Previously, he was an associate professor in History at the University of Birmingham and a junior research fellow at Exeter College, University of Oxford. Christopher Markiewicz completed his doctoral studies in 2015 at the University of Chicago in the Department of Near Eastern Languages & Civilizations. His dissertation was awarded the Malcolm H. Kerr Dissertation Award from the Middle East Studies Association of North America (2016).

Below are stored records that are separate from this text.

(* ===== verification/Pubsub.v ===== *)
(** * pubsub.c and notify.c: publish and subscribe

    The clients with their channels and patterns, the two tables of the server, and the
    output of the clients.  Channels, patterns and messages are the bytes of their decoded
    objects; the order in which a table gives its keys is a parameter. *)

From Stdlib Require Import Ascii String.
From S2P Require Import Prelude Util Sds Server Bitops.

Definition REDIS_FORCE_REPL : Z := Z.shiftl 1 15.
Definition REDIS_NOTIFY_KEYSPACE : Z := Z.shiftl 1 0.
Definition REDIS_NOTIFY_KEYEVENT : Z := Z.shiftl 1 1.

Definition shared_subscribebulk : list Z := str "$9" ++ crlf ++ str "subscribe" ++ crlf.
Definition shared_unsubscribebulk : list Z := str "$11" ++ crlf ++ str "unsubscribe" ++ crlf.
Definition shared_psubscribebulk : list Z := str "$10" ++ crlf ++ str "psubscribe" ++ crlf.
Definition shared_punsubscribebulk : list Z := str "$12" ++ crlf ++ str "punsubscribe" ++ crlf.
Definition shared_messagebulk : list Z := str "$7" ++ crlf ++ str "message" ++ crlf.
Definition shared_pmessagebulk : list Z := str "$8" ++ crlf ++ str "pmessage" ++ crlf.
Definition shared_mbulkhdr3 : list Z := str "*3" ++ crlf.
Definition shared_mbulkhdr4 : list Z := str "*4" ++ crlf.
Definition shared_nullbulk : list Z := str "$-1" ++ crlf.

(** [c->pubsub_channels], [c->pubsub_patterns], [c->flags] and the output. *)
Record client := Client { c_channels : gset (list Z); c_patterns : list (list Z); flags : Z; reply : list Z }.

(** [clients] holds the clients by their address; a pattern of the server has its client. *)
Record pserver := PServer {
  clients : gmap nat client; pubsub_channels : gmap (list Z) (list nat); pubsub_patterns : list (nat * list Z);
  notify_keyspace_events : Z }.

Definition with_clients (s : pserver) (m : gmap nat client) : pserver :=
  PServer m (pubsub_channels s) (pubsub_patterns s) (notify_keyspace_events s).
Definition with_channels (s : pserver) (m : gmap (list Z) (list nat)) : pserver :=
  PServer (clients s) m (pubsub_patterns s) (notify_keyspace_events s).
Definition with_patterns (s : pserver) (l : list (nat * list Z)) : pserver :=
  PServer (clients s) (pubsub_channels s) l (notify_keyspace_events s).

Definition set_channels (x : client) (m : gset (list Z)) : client := Client m (c_patterns x) (flags x) (reply x).
Definition set_patterns (x : client) (l : list (list Z)) : client := Client (c_channels x) l (flags x) (reply x).
Definition set_flags (x : client) (f : Z) : client := Client (c_channels x) (c_patterns x) f (reply x).
Definition add_reply (b : list Z) (x : client) : client := Client (c_channels x) (c_patterns x) (flags x) (reply x ++ b).

(** [None] is a failed assertion, a bad pointer or an access outside a buffer. *)
Definition assign (c : nat) (f : client -> client) (s : pserver) : option pserver :=
  x ← clients s !! c; Some (with_clients s (<[c := f x]> (clients s))).

Definition addReply (c : nat) (b : list Z) (s : pserver) : option pserver := assign c (add_reply b) s.
(** The text of %s in an error ends at a NUL; the shared headers of small numbers hold the same text. *)
Definition addReplyLongLongWithPrefix (c : nat) (ll prefix : Z) (s : pserver) : option pserver :=
  t ← ll_text 127 ll; addReply c ([prefix] ++ t ++ crlf) s.
Definition addReplyLongLong (c : nat) (ll : Z) (s : pserver) : option pserver := addReplyLongLongWithPrefix c ll 58 s.
Definition addReplyMultiBulkLen (c : nat) (length : Z) (s : pserver) : option pserver := addReplyLongLongWithPrefix c length ch_star s.
Definition addReplyBulk (c : nat) (o : list Z) (s : pserver) : option pserver :=
  s ← addReplyLongLongWithPrefix c (zlen o) 36 s; s ← addReply c o s; addReply c crlf s.
Definition addReplyBulkLongLong (c : nat) (ll : Z) (s : pserver) : option pserver :=
  t ← ll_text 64 ll; addReplyBulk c t s.
Fixpoint c_string (b : list Z) : list Z :=
  match b with [] => [] | x :: b => if x =? 0 then [] else x :: c_string b end.
Definition addReplyErrorFormat (c : nat) (err : list Z) (s : pserver) : option pserver :=
  addReply c (str "-ERR " ++ map (fun b => if (b =? 13) || (b =? 10) then 32 else b) err ++ crlf) s.
Definition addReplyError (c : nat) (err : list Z) (s : pserver) : option pserver := addReply c (str "-ERR " ++ err ++ crlf) s.

(** listSearchKey and listDelNode. *)
Fixpoint list_del {A} `{EqDecision A} (l : list A) (x : A) : option (list A) :=
  match l with
  | [] => None
  | y :: l => if decide (y = x) then Some l else l' ← list_del l x; Some (y :: l')
  end.

(** The end of the functions below: the notice of the client, with its subscriptions. *)
Definition notify_client (c : nat) (kind : list Z) (what : option (list Z)) (s : pserver) : option pserver :=
  s ← addReply c shared_mbulkhdr3 s;
  s ← addReply c kind s;
  s ← match what with Some o => addReplyBulk c o s | None => addReply c shared_nullbulk s end;
  x ← clients s !! c;
  addReplyLongLong c (Z.of_nat (size (c_channels x)) + zlen (c_patterns x)) s.

(** ** Channels *)

Definition pubsubSubscribeChannel (c : nat) (channel : list Z) (s : pserver) : option (pserver * bool) :=
  x ← clients s !! c;
  let '(s, retval) :=
    if decide (channel ∈ c_channels x) then (s, false) else
    let s := with_clients s (<[c := set_channels x ({[channel]} ∪ c_channels x)]> (clients s)) in
    let l := default [] (pubsub_channels s !! channel) in
    (with_channels s (<[channel := l ++ [c]]> (pubsub_channels s)), true) in
  s ← notify_client c shared_subscribebulk (Some channel) s;
  Some (s, retval).

Definition pubsubUnsubscribeChannel (c : nat) (channel : list Z) (notify : bool) (s : pserver) : option (pserver * bool) :=
  x ← clients s !! c;
  '(s, retval) ←
    (if decide (channel ∈ c_channels x) then
       let s := with_clients s (<[c := set_channels x (c_channels x ∖ {[channel]})]> (clients s)) in
       l ← pubsub_channels s !! channel;
       l ← list_del l c;
       Some (with_channels s (match l with [] => delete channel (pubsub_channels s) | _ => <[channel := l]> (pubsub_channels s) end), true)
     else Some (s, false));
  s ← (if notify : bool then notify_client c shared_unsubscribebulk (Some channel) s else Some s);
  Some (s, retval).

(** ** Patterns *)

Definition pubsubSubscribePattern (c : nat) (pattern : list Z) (s : pserver) : option (pserver * bool) :=
  x ← clients s !! c;
  let '(s, retval) :=
    if decide (pattern ∈ c_patterns x) then (s, false) else
    let s := with_clients s (<[c := set_patterns x (c_patterns x ++ [pattern])]> (clients s)) in
    (with_patterns s (pubsub_patterns s ++ [(c, pattern)]), true) in
  s ← notify_client c shared_psubscribebulk (Some pattern) s;
  Some (s, retval).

His research focuses on the political culture of late medieval and early modern Islamic lands, especially with respect to the Ottoman Empire. In this regard, his past work explored how ideas about history and the nature of kingship in the Ottoman Empire were connected with wider intellectual, cultural, and religious currents across the Islamic world in the early modern period. These interests resulted in the publication of his first book, The Crisis of Kingship in Late Medieval Islam: Persian Emigres and the Making of Ottoman Sovereignty (Cambridge University Press, 2019). He has also published on aspects of diplomatic history, the circulation of intellectuals and ideas, and historical writing in Islamic lands in the fifteenth and sixteenth centuries.

Christopher Markiewicz is the principal investigator of an ERC Starting Grant, ‘Islamic Endowments (Waqf) and State Formation in the Ottoman Empire (1450-1650)’, a project which examines the role of pious endowment in the development of the Ottoman state within the wider context of the transition within Islamic lands from a long period of political fragmentation to the imperial consolidation of the early modern period. He is the series editor of The Ottoman Empire and the World (I.B Tauris in collaboration with the British Institute at Ankara), and a trustee of the EJW Gibb Memorial Trust.